Synthesis and Reaction of a New Chiral Pyridoxamine Analogue; Some Doubt about the Stereochemical Process Tentatively Proposed for a Nonenzymatic Transamination Reaction

Abstract

A pyridoxamine analogue-like chiral pyridinophane with two sulfonyl groups in the bridging chain, (S)-15-aminomethyl-14-hydroxy-2,8-dithia[9](2,5)pyridinophane S,S,S′,S′-tetraoxide ((S)-7), was prepared by oxidation of the sulfide precursor, (S)-2. The amino group was successfully transferred from (S)-7 to several 2-oxo carboxylic acids in methanol at room temperature in the presence of one-half equimolecular zinc(II) ion, giving (R)-amino acids in excess.

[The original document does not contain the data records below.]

(** * Path utilities of the filesystem server: a shallow embedding

    Source: [src/filesystem/path-utils.ts].

    A JavaScript string is modelled by [string], one [ascii] per code
    unit, so the development speaks about strings whose code units are
    below 256.  Everything the module takes from its host is a parameter
    of the model:

    - [path_normalize] is Node's [path.normalize], which is
      [path.win32.normalize] or [path.posix.normalize] depending on the
      machine the server runs on;
    - [toUpperCase_ext] is [String.prototype.toUpperCase] on the code
      units outside ASCII (Unicode case tables);
    - [URL_pathname], [decodeURIComponent] and [platform_win32] stand
      for [new URL(uri).pathname], the global [decodeURIComponent] and
      the test [process.platform === 'win32'].

    Functions that can throw return an [outcome]. *)

From Stdlib Require Import String Ascii List Bool Arith ZArith Lia.
Import ListNotations.

Open Scope string_scope.
Open Scope bool_scope.

Module PathUtils.

(** ** Code units *)

Definition code (c : ascii) : nat := nat_of_ascii c.

Definition is_slash (c : ascii) : bool := Ascii.eqb c "/".
Definition is_backslash (c : ascii) : bool := Ascii.eqb c "\".
Definition is_colon (c : ascii) : bool := Ascii.eqb c ":".
Definition is_percent (c : ascii) : bool := Ascii.eqb c "%".
Definition is_dot (c : ascii) : bool := Ascii.eqb c ".".

(** The double quote is code unit 34, the single quote 39: the two
    members of the bracketed class of the pattern on line 40. *)
Definition dquote : ascii := ascii_of_nat 34.
Definition squote : ascii := ascii_of_nat 39.
Definition is_quote (c : ascii) : bool := Ascii.eqb c dquote || Ascii.eqb c squote.

(** [[a-z]], [[A-Z]], [[a-zA-Z]], [[0-9A-Fa-f]]. *)
Definition is_lower (c : ascii) : bool := (97 <=? code c)%nat && (code c <=? 122)%nat.
Definition is_upper (c : ascii) : bool := (65 <=? code c)%nat && (code c <=? 90)%nat.
Definition is_letter (c : ascii) : bool := is_lower c || is_upper c.
Definition is_digit (c : ascii) : bool := (48 <=? code c)%nat && (code c <=? 57)%nat.
Definition is_hex (c : ascii) : bool :=
  is_digit c
  || ((65 <=? code c)%nat && (code c <=? 70)%nat)
  || ((97 <=? code c)%nat && (code c <=? 102)%nat).

(** What [String.prototype.trim] removes: WhiteSpace and LineTerminator
    of ECMAScript, as far as they are below 256 (TAB, LF, VT, FF, CR,
    SP, NBSP). *)
Definition is_whitespace (c : ascii) : bool :=
  let n := code c in
  ((9 <=? n)%nat && (n <=? 13)%nat) || (n =? 32)%nat || (n =? 160)%nat.

Definition upper_of (c : ascii) : ascii := ascii_of_nat (code c - 32).

(** A character of a pattern with the [i] flag and without the [u]
    flag: the pattern letter [l] (lower case, ASCII) matches itself and
    its upper case, and nothing outside ASCII. *)
Definition eqb_ci (c l : ascii) : bool := Ascii.eqb c l || Ascii.eqb c (upper_of l).

(** ** String primitives *)

Fixpoint startsWith (p pre : string) {struct pre} : bool :=
  match pre with
  | EmptyString => true
  | String a pre' =>
      match p with
      | String b p' => Ascii.eqb b a && startsWith p' pre'
      | EmptyString => false
      end
  end.

Definition charAt (p : string) (n : nat) : string :=
  match String.get n p with
  | Some c => String c EmptyString
  | None => EmptyString
  end.

(** [p.slice(n)] for a non-negative [n]. *)
Fixpoint slice_from (p : string) (n : nat) {struct n} : string :=
  match n, p with
  | O, _ => p
  | S n', String _ p' => slice_from p' n'
  | S _, EmptyString => EmptyString
  end.

(** [p.slice(a, b)] for [0 <= a <= b]. *)
Definition slice (p : string) (a b : nat) : string := substring a (b - a) p.

(** Longest prefix, longest suffix of code units in a class, removed. *)
Fixpoint trimStart_by (f : ascii -> bool) (s : string) : string :=
  match s with
  | String c s' => if f c then trimStart_by f s' else s
  | EmptyString => EmptyString
  end.

Fixpoint trimEnd_by (f : ascii -> bool) (s : string) : string :=
  match s with
  | EmptyString => EmptyString
  | String c s' =>
      match trimEnd_by f s' with
      | EmptyString => if f c then EmptyString else String c EmptyString
      | r => String c r
      end
  end.

Definition trim (s : string) : string :=
  trimEnd_by is_whitespace (trimStart_by is_whitespace s).

(** ** The replacements of the source, one definition per pattern *)

(** [.replace(/\//g, '\\')]: every slash becomes a backslash. *)
Fixpoint replace_slashes (s : string) : string :=
  match s with
  | EmptyString => EmptyString
  | String c s' => String (if is_slash c then "\"%char else c) (replace_slashes s')
  end.

(** The replacement of line 40, pattern [^Q|Q$] with flag [g], where
    [Q] is the class of the two quote characters: the first alternative
    can match at index 0 only and the second at the last index only;
    with the [g] flag both are tried, the second on what the first one
    left. *)
Definition strip_leading_quote (s : string) : string :=
  match s with
  | String c s' => if is_quote c then s' else s
  | EmptyString => EmptyString
  end.

Fixpoint strip_trailing_quote (s : string) : string :=
  match s with
  | EmptyString => EmptyString
  | String c EmptyString => if is_quote c then EmptyString else s
  | String c s' => String c (strip_trailing_quote s')
  end.

Definition unquote (s : string) : string :=
  strip_trailing_quote (strip_leading_quote s).

(** [.replace(/\/+/g, '/')]: a slash that is followed by a slash is
    dropped, so each run keeps one slash. *)
Fixpoint collapse_slashes (s : string) : string :=
  match s with
  | EmptyString => EmptyString
  | String c s' =>
      match s' with
      | String c' _ =>
          if is_slash c && is_slash c' then collapse_slashes s'
          else String c (collapse_slashes s')
      | EmptyString => String c EmptyString
      end
  end.

(** [.replace(/\/+$/, '')]. *)
Definition strip_trailing_slashes (s : string) : string := trimEnd_by is_slash s.

(** [.replace(/\\\\/g, '\\')]: pairs of backslashes, matched from the
    left without overlap, become one backslash each. *)
Fixpoint collapse_backslashes (s : string) : string :=
  match s with
  | String c1 (String c2 s'' as s') =>
      if is_backslash c1 && is_backslash c2
      then String c1 (collapse_backslashes s'')
      else String c1 (collapse_backslashes s')
  | _ => s
  end.

(** [.replace(/^\\{2,}/, '\\\\')]: a leading run of two or more
    backslashes becomes exactly two. *)
Definition reduce_leading_backslashes (p : string) : string :=
  if startsWith p "\\" then "\\" ++ trimStart_by is_backslash p else p.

The reaction rates of this nonenzymatic transamination using chiral (S)-7 were much smaller than those of the corresponding reaction using chiral (S)-2. The enantiomeric excess of the amino acids obtained through the reactions of (S)-7 was compared with those of (S)-2, showing that (S)-7 was more efficient than (S)-2 for the preparation of (R)-alanine, but was less than that of (S)-2 for the preparations of (R)-valine, (R)-leucine, and (R)-phenylalanine. These results aroused some doubt about the previous explanation of the stereochemical features of such nonenzymatic transamination reactions.